Dataset entries
=== Section Start ===
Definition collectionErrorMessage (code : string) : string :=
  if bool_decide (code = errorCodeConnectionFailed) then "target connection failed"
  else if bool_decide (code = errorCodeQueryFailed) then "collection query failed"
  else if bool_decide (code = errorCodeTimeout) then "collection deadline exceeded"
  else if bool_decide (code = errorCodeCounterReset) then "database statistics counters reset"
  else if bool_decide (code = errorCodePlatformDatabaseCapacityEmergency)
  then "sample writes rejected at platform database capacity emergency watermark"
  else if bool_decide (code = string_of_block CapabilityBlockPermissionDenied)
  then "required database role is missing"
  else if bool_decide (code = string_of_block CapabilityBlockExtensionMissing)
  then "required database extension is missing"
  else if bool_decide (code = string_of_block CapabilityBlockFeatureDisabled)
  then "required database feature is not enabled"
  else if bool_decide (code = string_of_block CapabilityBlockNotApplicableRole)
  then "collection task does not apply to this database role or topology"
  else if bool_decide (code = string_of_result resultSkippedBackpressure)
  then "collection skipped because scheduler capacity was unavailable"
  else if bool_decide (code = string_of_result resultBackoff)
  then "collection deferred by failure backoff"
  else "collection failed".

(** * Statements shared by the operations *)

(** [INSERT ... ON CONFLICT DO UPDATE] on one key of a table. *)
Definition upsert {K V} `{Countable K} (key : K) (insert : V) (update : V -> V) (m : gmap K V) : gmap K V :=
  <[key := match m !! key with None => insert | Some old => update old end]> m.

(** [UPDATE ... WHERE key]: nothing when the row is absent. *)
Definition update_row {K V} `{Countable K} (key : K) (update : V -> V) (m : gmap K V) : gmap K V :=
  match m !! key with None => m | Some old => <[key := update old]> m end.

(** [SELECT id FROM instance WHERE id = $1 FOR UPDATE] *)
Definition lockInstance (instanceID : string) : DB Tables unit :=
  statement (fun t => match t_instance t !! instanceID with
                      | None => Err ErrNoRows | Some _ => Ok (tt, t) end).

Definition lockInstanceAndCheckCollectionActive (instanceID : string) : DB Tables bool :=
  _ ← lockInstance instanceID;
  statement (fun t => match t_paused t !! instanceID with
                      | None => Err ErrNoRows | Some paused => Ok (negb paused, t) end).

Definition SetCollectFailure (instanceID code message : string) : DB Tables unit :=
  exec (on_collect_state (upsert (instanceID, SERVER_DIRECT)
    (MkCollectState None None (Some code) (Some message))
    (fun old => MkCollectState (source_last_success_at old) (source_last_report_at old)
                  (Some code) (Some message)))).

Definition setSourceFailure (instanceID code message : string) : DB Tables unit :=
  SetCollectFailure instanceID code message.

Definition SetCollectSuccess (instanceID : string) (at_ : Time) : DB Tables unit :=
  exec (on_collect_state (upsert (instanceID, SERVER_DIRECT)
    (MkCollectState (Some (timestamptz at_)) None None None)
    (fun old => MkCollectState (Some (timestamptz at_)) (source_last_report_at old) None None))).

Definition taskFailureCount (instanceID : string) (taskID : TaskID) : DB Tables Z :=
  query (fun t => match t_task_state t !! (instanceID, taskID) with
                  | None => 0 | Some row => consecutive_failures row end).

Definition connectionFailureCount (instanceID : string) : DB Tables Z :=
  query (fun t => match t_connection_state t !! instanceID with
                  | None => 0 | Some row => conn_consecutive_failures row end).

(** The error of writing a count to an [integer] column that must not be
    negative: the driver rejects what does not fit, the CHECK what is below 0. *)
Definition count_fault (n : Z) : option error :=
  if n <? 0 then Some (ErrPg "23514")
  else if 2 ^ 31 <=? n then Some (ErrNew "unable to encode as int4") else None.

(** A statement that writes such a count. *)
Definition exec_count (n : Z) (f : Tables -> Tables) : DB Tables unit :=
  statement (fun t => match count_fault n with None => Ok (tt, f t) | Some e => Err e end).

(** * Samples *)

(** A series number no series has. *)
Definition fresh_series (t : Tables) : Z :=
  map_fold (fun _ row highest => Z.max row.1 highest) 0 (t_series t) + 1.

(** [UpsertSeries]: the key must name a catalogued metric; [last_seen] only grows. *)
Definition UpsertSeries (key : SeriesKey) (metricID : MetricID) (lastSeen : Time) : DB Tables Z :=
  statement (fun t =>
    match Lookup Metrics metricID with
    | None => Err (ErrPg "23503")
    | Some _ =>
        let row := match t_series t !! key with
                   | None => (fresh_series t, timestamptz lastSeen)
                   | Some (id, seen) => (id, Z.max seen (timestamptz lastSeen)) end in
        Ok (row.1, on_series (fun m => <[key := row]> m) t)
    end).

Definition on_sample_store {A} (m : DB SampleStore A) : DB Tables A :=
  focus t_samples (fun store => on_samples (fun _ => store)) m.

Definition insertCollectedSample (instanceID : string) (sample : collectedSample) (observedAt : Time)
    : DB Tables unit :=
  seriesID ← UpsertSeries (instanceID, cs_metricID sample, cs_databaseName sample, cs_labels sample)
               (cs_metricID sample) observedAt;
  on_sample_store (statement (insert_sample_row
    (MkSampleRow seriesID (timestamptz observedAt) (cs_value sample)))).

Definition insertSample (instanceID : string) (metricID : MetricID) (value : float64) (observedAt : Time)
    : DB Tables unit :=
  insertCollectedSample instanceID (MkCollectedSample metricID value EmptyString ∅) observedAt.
=== Section End ===
**Task requirements**. Show the lines above that have the word "ErrPg".

**Exercise result**.
  if n <? 0 then Some (ErrPg "23514")
    | None => Err (ErrPg "23503")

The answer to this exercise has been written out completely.